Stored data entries
== Segment start ==

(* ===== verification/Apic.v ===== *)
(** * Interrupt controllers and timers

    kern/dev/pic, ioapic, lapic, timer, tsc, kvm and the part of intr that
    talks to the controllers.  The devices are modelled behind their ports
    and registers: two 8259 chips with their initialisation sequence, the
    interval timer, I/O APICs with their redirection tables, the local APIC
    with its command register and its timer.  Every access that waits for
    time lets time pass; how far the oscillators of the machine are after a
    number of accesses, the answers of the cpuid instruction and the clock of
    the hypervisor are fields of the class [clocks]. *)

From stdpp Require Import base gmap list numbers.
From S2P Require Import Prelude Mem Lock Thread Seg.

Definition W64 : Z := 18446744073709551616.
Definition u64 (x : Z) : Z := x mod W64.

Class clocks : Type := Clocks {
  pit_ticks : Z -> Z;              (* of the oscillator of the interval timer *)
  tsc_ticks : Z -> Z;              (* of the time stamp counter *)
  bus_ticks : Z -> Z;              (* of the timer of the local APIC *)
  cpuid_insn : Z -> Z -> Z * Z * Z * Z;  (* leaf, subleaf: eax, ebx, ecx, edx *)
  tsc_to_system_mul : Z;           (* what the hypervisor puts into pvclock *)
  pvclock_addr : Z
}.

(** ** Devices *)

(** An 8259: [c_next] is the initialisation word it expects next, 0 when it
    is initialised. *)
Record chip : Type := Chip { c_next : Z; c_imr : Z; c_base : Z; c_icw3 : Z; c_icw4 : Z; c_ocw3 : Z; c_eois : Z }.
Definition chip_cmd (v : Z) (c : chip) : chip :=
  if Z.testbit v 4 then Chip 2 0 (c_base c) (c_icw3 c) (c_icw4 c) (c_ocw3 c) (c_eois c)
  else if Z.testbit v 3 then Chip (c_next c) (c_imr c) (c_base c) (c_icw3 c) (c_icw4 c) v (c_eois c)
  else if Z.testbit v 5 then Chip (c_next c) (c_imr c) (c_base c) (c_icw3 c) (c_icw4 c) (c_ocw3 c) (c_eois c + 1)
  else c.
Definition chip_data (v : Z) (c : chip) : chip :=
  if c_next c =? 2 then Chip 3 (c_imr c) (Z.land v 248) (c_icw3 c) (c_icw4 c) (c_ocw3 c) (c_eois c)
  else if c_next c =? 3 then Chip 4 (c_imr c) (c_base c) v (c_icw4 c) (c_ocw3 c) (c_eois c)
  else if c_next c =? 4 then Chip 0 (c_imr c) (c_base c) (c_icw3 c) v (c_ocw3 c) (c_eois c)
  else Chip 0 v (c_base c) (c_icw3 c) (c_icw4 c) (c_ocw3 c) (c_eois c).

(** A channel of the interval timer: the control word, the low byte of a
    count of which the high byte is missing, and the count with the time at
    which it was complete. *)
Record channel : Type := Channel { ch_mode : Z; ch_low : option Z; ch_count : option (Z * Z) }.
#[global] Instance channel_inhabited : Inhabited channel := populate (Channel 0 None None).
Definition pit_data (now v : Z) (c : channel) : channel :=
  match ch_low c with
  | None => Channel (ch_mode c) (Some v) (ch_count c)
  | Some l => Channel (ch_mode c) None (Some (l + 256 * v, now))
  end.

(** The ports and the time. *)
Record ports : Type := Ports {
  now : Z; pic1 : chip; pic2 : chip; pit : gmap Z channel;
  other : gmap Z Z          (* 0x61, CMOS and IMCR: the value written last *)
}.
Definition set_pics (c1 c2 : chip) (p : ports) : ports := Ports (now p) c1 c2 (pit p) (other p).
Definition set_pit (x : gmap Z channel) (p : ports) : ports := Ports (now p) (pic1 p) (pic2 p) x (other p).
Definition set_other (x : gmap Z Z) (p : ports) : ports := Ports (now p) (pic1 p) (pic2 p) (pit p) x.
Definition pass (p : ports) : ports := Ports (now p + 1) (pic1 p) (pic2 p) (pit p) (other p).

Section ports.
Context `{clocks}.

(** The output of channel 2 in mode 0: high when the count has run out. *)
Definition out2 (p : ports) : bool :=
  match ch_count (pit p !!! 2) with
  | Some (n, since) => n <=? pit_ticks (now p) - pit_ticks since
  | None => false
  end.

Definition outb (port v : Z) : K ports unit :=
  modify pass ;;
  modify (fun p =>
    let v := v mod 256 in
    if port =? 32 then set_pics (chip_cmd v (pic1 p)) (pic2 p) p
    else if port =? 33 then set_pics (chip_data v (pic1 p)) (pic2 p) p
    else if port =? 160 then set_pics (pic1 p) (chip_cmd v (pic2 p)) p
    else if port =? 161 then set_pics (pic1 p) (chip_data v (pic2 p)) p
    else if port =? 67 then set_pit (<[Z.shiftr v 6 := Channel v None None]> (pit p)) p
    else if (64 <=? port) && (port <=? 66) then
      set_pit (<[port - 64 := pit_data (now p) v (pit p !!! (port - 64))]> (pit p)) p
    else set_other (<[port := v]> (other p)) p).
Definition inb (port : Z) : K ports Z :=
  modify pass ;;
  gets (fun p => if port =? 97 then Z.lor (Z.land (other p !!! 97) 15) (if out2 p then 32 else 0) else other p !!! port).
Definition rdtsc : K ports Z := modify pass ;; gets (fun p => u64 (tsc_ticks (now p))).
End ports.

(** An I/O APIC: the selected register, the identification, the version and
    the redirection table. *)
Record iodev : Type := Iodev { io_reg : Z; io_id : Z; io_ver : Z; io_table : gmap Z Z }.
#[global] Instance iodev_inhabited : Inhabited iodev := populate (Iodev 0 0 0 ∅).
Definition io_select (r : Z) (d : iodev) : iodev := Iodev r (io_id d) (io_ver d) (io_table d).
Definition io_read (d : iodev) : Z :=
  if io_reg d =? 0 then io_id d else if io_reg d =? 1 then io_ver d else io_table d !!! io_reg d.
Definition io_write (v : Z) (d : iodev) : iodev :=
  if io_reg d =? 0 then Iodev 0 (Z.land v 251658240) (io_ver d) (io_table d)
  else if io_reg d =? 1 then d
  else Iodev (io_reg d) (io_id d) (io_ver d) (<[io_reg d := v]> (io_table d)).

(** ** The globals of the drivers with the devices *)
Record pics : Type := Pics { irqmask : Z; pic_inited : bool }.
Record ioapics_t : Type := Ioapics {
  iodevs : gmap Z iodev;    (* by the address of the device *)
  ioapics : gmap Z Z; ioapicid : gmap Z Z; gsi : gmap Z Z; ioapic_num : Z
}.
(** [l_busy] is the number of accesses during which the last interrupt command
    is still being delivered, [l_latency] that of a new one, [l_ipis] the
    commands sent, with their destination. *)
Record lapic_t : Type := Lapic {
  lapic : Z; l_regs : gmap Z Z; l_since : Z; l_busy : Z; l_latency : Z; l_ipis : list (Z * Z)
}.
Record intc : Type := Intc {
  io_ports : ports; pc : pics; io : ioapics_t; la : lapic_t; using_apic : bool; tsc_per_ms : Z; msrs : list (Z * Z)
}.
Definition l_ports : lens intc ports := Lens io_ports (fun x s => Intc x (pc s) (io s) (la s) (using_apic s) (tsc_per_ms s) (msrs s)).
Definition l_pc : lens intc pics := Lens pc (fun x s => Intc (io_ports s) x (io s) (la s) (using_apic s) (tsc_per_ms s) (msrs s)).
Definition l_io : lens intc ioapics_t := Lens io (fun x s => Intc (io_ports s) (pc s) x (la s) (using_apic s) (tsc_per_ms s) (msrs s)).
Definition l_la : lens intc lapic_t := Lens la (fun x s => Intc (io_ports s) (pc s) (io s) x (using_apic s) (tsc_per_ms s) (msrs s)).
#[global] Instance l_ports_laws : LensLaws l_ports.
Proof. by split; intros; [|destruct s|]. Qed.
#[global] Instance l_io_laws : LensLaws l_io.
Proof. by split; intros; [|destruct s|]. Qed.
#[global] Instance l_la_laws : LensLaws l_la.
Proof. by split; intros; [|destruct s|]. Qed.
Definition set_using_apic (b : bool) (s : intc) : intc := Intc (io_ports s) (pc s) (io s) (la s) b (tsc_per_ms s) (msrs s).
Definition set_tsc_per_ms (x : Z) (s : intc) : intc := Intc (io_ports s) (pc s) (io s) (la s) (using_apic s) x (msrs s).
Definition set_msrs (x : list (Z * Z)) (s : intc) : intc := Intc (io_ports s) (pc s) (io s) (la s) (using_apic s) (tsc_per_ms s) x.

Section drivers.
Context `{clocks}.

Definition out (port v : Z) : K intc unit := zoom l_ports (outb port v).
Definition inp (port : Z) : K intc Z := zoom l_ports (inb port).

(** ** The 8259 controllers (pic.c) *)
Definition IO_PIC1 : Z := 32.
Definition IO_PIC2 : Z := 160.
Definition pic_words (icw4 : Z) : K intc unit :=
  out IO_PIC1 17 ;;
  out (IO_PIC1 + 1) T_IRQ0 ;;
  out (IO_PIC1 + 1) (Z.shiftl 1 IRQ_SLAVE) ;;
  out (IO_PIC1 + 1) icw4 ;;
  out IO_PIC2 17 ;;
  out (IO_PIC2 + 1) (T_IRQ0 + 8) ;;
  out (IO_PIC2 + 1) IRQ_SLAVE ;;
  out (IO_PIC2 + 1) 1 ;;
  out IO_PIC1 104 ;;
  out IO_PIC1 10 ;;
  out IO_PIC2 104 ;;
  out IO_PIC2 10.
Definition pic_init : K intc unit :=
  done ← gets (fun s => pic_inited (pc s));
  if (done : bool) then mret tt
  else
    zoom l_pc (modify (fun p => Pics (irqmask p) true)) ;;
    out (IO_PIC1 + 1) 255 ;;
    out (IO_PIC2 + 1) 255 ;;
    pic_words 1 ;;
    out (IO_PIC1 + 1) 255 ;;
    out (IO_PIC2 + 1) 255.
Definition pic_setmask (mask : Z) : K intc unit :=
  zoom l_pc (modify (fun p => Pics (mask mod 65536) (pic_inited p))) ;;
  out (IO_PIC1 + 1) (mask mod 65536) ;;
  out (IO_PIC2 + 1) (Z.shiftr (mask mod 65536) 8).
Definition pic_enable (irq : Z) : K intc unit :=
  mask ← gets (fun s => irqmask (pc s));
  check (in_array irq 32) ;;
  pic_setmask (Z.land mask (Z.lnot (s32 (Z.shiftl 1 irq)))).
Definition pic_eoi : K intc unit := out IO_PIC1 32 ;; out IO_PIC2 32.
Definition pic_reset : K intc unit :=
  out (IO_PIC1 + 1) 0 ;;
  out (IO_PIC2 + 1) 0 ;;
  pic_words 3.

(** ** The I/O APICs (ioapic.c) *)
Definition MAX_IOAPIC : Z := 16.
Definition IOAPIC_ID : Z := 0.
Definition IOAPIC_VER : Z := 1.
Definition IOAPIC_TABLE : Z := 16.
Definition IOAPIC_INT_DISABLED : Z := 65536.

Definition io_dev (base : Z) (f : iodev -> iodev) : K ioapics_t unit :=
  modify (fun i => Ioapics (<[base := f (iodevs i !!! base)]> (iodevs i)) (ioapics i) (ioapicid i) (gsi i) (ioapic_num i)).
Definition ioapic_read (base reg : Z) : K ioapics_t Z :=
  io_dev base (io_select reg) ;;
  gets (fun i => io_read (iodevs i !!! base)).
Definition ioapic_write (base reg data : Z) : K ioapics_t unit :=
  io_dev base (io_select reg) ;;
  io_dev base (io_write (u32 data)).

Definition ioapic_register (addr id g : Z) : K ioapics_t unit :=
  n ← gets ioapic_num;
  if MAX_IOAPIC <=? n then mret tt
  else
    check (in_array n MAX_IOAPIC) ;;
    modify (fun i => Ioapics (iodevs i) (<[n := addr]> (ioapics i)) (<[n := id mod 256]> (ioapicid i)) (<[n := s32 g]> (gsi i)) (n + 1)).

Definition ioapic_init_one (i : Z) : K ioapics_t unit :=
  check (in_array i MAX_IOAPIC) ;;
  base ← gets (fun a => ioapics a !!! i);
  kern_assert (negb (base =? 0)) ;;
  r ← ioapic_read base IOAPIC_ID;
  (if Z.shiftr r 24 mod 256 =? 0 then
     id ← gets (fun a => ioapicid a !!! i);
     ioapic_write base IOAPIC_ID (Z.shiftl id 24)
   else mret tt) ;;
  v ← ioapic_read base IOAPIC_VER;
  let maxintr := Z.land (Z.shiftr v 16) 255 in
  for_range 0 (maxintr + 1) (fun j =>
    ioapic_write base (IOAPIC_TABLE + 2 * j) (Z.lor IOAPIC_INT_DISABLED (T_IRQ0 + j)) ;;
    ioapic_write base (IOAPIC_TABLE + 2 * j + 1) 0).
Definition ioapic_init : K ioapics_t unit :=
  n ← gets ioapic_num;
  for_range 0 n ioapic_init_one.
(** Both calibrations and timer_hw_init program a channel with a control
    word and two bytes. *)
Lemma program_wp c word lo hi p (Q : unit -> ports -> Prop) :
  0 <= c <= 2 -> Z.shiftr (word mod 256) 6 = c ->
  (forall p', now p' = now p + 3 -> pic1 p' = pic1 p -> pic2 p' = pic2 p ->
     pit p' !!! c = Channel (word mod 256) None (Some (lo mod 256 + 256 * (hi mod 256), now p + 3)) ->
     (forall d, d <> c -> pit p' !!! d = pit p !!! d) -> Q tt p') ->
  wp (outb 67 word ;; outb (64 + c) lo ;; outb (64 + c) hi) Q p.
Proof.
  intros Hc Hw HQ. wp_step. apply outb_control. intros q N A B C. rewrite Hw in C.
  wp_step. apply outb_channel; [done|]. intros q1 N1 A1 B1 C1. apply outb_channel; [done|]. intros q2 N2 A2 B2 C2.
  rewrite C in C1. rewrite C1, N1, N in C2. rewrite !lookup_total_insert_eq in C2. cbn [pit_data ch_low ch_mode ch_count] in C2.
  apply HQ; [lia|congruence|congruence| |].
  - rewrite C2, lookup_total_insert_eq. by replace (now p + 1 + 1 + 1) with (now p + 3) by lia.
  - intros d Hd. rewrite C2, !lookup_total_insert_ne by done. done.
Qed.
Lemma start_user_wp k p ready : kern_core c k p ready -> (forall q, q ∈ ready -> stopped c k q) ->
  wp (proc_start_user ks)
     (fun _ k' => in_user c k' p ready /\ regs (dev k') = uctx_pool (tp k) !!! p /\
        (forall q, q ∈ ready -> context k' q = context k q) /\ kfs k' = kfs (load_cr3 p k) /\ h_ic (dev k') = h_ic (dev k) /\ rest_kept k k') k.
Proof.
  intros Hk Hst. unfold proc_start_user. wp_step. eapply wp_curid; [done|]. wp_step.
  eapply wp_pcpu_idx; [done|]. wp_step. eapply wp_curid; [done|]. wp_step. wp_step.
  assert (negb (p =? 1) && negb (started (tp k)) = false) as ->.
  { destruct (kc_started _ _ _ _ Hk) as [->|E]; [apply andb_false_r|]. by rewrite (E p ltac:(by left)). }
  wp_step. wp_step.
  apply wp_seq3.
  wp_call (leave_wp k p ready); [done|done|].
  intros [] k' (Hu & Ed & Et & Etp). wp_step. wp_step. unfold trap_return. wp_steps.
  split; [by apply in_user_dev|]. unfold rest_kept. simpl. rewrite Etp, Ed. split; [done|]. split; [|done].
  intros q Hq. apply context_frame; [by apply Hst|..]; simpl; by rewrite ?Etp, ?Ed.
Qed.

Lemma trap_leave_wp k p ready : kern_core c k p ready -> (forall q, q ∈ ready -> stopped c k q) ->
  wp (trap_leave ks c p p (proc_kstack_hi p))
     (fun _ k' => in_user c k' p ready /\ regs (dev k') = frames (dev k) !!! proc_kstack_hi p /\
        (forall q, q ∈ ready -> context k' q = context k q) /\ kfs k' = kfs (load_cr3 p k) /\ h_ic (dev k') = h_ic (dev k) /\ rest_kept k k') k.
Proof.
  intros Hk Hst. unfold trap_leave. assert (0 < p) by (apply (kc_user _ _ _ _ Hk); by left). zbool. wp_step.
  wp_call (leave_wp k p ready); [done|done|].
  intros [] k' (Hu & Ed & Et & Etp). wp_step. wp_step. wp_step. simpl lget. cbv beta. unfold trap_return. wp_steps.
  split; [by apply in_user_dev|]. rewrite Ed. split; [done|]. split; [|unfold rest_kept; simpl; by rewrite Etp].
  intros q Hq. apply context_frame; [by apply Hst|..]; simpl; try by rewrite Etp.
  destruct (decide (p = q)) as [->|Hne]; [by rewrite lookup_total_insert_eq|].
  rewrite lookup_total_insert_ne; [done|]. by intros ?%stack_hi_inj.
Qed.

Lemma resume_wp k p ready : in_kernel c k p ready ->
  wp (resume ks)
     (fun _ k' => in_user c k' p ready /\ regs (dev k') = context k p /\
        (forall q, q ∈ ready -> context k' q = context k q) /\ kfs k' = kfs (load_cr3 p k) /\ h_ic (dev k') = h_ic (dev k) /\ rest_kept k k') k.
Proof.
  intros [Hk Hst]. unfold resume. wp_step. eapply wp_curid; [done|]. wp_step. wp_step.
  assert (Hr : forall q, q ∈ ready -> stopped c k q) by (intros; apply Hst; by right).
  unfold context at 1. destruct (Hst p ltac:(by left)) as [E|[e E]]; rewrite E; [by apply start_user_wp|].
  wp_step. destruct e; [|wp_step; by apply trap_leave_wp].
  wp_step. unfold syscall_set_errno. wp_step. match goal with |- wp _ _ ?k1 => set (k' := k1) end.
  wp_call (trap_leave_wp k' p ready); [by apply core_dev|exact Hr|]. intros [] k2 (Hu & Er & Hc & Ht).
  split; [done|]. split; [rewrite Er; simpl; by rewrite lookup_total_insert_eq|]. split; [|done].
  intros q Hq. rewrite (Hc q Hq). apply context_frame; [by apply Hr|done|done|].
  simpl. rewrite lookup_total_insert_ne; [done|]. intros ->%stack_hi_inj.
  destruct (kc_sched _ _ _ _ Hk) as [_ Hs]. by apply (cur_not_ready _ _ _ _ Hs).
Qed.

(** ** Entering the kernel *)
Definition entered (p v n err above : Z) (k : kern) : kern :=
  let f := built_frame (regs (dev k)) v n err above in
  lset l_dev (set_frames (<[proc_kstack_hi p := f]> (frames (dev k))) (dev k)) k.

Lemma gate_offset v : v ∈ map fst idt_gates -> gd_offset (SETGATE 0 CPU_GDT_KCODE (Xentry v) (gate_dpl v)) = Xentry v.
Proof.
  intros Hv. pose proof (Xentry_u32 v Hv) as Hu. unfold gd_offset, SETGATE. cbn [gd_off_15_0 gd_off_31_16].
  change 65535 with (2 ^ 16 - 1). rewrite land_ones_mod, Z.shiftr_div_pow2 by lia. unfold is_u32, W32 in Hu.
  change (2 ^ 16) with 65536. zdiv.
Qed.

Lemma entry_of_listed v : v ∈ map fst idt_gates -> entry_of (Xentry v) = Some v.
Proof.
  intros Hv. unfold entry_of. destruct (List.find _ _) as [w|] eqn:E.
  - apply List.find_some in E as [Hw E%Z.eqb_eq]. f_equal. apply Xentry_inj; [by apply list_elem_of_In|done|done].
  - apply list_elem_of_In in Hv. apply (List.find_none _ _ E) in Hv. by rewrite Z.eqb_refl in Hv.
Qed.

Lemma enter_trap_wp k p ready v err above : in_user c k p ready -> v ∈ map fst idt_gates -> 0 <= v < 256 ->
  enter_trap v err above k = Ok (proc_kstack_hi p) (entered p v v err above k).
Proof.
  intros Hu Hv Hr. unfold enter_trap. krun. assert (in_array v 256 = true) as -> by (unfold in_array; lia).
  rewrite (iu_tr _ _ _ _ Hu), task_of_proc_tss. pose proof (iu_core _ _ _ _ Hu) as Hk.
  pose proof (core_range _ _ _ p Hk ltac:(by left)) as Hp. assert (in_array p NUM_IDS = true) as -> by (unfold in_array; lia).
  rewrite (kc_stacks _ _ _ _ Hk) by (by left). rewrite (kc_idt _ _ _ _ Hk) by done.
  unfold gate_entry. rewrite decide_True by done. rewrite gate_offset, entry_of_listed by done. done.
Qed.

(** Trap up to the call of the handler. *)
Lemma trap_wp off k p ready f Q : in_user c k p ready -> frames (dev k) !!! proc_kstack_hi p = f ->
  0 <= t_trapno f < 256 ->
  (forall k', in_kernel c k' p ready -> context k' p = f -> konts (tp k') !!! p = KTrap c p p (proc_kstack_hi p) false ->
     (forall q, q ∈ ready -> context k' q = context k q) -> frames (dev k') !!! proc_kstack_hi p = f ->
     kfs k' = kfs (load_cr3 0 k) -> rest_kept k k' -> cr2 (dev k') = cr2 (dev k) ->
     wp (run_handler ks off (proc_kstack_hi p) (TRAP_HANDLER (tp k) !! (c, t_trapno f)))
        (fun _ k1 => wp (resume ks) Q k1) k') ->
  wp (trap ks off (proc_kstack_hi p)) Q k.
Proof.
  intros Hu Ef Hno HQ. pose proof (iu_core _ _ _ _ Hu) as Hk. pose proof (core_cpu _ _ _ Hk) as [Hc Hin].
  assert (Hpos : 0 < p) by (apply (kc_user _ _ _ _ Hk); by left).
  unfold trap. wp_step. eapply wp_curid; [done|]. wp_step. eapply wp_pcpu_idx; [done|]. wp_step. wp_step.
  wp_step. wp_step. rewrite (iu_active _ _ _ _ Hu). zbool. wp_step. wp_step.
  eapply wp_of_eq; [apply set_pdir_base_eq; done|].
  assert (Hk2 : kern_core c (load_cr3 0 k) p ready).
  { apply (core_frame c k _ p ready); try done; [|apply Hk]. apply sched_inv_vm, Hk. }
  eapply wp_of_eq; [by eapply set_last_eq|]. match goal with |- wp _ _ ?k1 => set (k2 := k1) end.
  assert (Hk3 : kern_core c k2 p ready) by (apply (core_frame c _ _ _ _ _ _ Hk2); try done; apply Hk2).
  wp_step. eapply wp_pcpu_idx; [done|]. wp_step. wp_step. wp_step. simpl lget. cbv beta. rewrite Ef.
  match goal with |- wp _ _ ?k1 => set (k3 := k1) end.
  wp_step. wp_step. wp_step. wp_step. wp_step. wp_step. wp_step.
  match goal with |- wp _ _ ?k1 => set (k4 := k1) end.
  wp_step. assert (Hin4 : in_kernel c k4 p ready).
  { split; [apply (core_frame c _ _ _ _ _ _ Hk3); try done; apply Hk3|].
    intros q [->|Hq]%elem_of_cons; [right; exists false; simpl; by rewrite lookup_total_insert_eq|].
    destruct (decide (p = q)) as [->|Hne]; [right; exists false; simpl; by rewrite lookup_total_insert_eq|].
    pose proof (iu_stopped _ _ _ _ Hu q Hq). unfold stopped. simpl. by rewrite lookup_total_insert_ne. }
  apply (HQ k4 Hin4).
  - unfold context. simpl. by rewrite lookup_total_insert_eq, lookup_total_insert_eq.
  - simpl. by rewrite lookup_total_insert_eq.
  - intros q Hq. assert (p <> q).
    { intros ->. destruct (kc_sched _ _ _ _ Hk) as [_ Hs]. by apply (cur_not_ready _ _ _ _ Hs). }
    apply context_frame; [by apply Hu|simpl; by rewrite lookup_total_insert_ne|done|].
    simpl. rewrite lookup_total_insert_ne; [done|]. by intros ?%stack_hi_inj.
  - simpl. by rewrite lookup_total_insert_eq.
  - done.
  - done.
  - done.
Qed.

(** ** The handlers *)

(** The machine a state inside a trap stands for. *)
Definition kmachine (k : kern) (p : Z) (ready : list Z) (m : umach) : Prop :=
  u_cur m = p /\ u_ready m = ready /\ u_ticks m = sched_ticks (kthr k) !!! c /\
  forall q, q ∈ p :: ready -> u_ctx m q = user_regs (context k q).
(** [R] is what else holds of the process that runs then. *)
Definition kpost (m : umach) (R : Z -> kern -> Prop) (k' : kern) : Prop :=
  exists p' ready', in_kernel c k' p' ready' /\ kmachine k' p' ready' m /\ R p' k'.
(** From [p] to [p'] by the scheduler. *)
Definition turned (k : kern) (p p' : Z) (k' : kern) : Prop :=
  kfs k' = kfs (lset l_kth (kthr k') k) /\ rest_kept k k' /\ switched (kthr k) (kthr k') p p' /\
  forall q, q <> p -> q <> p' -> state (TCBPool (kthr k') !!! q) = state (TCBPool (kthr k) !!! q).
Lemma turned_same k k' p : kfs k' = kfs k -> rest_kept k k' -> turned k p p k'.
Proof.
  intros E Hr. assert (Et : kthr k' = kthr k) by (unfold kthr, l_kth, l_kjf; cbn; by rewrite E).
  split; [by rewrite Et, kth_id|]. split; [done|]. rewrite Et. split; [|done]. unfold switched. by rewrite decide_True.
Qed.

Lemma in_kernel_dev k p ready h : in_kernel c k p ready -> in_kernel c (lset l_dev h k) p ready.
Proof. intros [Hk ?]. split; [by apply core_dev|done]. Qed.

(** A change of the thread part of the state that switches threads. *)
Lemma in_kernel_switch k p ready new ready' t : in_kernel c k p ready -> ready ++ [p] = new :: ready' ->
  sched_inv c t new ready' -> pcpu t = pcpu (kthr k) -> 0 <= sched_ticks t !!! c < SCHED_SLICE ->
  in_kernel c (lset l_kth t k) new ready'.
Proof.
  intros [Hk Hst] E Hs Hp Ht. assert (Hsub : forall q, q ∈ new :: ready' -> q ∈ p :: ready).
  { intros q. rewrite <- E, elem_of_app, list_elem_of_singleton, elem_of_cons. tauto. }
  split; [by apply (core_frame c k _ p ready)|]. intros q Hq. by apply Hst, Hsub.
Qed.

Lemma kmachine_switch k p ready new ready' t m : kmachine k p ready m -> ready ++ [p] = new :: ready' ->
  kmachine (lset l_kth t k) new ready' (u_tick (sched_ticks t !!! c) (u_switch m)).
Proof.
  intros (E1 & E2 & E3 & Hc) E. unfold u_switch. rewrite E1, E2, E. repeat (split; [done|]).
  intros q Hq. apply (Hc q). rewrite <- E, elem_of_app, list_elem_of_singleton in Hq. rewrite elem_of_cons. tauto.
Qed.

== Segment end ==

» What the task asks:
Once the line with "out IO_PIC2 10." is found in the records above, print exactly that line and every line after it through the line with "Definition pic_enable (irq".

» Solution to the problem:
  out IO_PIC2 10.
Definition pic_init : K intc unit :=
  done ← gets (fun s => pic_inited (pc s));
  if (done : bool) then mret tt
  else
    zoom l_pc (modify (fun p => Pics (irqmask p) true)) ;;
    out (IO_PIC1 + 1) 255 ;;
    out (IO_PIC2 + 1) 255 ;;
    pic_words 1 ;;
    out (IO_PIC1 + 1) 255 ;;
    out (IO_PIC2 + 1) 255.
Definition pic_setmask (mask : Z) : K intc unit :=
  zoom l_pc (modify (fun p => Pics (mask mod 65536) (pic_inited p))) ;;
  out (IO_PIC1 + 1) (mask mod 65536) ;;
  out (IO_PIC2 + 1) (Z.shiftr (mask mod 65536) 8).
Definition pic_enable (irq : Z) : K intc unit :=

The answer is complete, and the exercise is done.